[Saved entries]
··········
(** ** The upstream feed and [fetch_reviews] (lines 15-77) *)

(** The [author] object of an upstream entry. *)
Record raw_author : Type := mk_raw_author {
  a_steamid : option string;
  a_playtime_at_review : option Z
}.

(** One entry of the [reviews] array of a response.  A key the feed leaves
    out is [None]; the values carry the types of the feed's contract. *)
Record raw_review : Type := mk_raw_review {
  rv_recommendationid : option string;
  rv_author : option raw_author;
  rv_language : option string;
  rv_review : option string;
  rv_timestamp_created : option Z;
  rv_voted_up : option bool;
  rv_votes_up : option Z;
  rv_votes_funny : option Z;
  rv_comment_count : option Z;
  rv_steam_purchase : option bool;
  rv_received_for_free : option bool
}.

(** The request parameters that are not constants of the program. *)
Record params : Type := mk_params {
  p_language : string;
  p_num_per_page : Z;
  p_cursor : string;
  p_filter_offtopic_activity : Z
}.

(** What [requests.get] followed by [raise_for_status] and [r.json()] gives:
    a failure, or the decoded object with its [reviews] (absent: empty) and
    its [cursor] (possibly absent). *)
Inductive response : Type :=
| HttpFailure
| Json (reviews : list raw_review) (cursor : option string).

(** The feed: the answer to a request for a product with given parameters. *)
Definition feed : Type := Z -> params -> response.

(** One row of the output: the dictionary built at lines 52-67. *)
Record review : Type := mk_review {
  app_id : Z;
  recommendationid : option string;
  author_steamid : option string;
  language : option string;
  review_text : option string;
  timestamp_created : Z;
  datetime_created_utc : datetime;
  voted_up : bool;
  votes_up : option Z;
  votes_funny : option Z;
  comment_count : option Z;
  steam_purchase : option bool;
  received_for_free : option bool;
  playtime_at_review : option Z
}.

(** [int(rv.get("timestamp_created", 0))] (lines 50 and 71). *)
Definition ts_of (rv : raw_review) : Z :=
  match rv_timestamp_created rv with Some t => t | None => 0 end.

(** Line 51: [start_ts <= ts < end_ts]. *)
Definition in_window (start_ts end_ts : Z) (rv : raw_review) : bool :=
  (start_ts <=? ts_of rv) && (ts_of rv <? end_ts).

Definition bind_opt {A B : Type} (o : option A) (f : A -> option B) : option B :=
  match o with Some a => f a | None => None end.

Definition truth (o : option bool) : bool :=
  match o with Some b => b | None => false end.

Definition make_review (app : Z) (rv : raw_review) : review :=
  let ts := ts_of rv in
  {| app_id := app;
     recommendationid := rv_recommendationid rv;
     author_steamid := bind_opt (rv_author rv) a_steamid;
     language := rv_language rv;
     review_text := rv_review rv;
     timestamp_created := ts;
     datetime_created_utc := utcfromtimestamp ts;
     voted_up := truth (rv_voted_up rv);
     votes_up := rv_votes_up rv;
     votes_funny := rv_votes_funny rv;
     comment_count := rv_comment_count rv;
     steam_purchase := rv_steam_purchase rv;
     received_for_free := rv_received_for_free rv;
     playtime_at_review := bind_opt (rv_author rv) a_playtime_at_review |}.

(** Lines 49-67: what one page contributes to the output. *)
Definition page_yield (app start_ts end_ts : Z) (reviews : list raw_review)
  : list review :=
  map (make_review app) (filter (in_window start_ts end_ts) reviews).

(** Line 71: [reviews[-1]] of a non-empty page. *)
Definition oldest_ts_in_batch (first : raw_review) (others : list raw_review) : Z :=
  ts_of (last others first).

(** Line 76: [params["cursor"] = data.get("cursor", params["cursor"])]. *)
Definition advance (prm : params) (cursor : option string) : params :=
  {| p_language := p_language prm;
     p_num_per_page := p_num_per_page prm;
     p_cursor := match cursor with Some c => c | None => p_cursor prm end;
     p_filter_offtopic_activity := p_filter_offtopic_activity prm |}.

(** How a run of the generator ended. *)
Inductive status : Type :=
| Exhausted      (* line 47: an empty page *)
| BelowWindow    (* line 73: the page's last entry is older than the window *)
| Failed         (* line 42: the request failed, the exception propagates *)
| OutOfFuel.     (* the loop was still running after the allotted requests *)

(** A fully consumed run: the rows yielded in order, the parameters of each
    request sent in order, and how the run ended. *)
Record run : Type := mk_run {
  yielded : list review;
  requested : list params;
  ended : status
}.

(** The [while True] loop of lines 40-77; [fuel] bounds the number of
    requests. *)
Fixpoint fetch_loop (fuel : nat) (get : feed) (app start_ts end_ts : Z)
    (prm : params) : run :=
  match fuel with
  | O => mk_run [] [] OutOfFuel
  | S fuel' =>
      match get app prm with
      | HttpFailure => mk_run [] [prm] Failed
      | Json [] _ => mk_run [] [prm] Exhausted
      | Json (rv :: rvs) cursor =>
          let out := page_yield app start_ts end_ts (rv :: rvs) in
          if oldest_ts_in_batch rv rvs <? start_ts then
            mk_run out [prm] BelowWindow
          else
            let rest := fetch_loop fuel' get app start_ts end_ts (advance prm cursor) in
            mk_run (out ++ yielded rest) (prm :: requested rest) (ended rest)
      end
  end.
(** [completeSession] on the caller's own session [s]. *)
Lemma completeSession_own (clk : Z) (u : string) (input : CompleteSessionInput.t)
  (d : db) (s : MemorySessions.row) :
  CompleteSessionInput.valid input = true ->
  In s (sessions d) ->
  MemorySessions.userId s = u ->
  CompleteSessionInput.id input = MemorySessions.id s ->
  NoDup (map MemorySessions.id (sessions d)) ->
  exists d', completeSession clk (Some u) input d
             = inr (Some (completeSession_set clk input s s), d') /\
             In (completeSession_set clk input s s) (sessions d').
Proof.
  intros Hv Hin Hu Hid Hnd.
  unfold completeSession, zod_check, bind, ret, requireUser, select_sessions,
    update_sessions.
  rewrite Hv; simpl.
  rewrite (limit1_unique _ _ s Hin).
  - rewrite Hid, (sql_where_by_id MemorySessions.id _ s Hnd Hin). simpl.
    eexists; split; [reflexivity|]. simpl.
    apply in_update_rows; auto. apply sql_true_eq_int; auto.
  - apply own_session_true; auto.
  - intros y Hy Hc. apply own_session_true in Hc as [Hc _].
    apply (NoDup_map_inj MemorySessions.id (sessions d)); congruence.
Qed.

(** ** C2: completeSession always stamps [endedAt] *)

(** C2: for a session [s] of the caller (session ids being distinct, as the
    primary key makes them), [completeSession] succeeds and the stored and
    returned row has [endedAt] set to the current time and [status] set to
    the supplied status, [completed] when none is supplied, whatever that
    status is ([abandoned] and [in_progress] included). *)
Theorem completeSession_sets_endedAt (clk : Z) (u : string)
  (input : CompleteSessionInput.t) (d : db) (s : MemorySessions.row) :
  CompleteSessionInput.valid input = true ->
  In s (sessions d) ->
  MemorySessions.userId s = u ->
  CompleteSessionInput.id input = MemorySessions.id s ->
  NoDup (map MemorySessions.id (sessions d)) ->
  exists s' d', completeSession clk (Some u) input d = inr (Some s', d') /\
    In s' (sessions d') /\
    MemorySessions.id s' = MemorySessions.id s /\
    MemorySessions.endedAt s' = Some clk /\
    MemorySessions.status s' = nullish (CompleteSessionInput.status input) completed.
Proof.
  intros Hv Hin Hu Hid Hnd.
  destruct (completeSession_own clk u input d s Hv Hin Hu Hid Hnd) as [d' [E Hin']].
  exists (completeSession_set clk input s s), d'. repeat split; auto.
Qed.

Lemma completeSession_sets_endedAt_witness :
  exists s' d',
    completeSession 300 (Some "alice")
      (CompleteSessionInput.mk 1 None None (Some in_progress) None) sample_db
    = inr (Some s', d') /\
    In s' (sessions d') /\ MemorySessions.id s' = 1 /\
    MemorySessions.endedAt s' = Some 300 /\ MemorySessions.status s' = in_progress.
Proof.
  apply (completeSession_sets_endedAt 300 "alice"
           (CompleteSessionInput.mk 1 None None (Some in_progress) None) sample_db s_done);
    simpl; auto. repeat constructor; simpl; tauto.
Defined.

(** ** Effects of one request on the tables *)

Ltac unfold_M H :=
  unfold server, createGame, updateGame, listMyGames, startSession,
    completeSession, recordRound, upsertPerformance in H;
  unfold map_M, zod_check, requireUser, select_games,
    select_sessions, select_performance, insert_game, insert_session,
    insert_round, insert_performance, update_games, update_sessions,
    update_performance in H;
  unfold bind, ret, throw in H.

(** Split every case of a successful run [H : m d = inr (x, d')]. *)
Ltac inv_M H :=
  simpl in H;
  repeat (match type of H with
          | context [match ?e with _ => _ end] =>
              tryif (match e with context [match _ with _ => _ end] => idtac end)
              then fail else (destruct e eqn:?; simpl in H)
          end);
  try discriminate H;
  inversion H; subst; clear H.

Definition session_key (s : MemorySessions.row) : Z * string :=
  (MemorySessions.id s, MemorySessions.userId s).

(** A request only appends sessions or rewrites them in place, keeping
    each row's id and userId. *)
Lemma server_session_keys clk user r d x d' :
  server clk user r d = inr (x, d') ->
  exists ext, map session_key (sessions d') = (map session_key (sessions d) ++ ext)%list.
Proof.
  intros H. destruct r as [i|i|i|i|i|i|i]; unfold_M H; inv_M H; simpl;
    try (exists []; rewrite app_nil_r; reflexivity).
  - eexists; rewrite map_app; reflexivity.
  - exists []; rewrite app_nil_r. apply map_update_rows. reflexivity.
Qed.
··········
Your objective.
Write down every line of the data above that includes the string "HttpFailure".

Response to the exercise.
| HttpFailure
      | HttpFailure => mk_run [] [prm] Failed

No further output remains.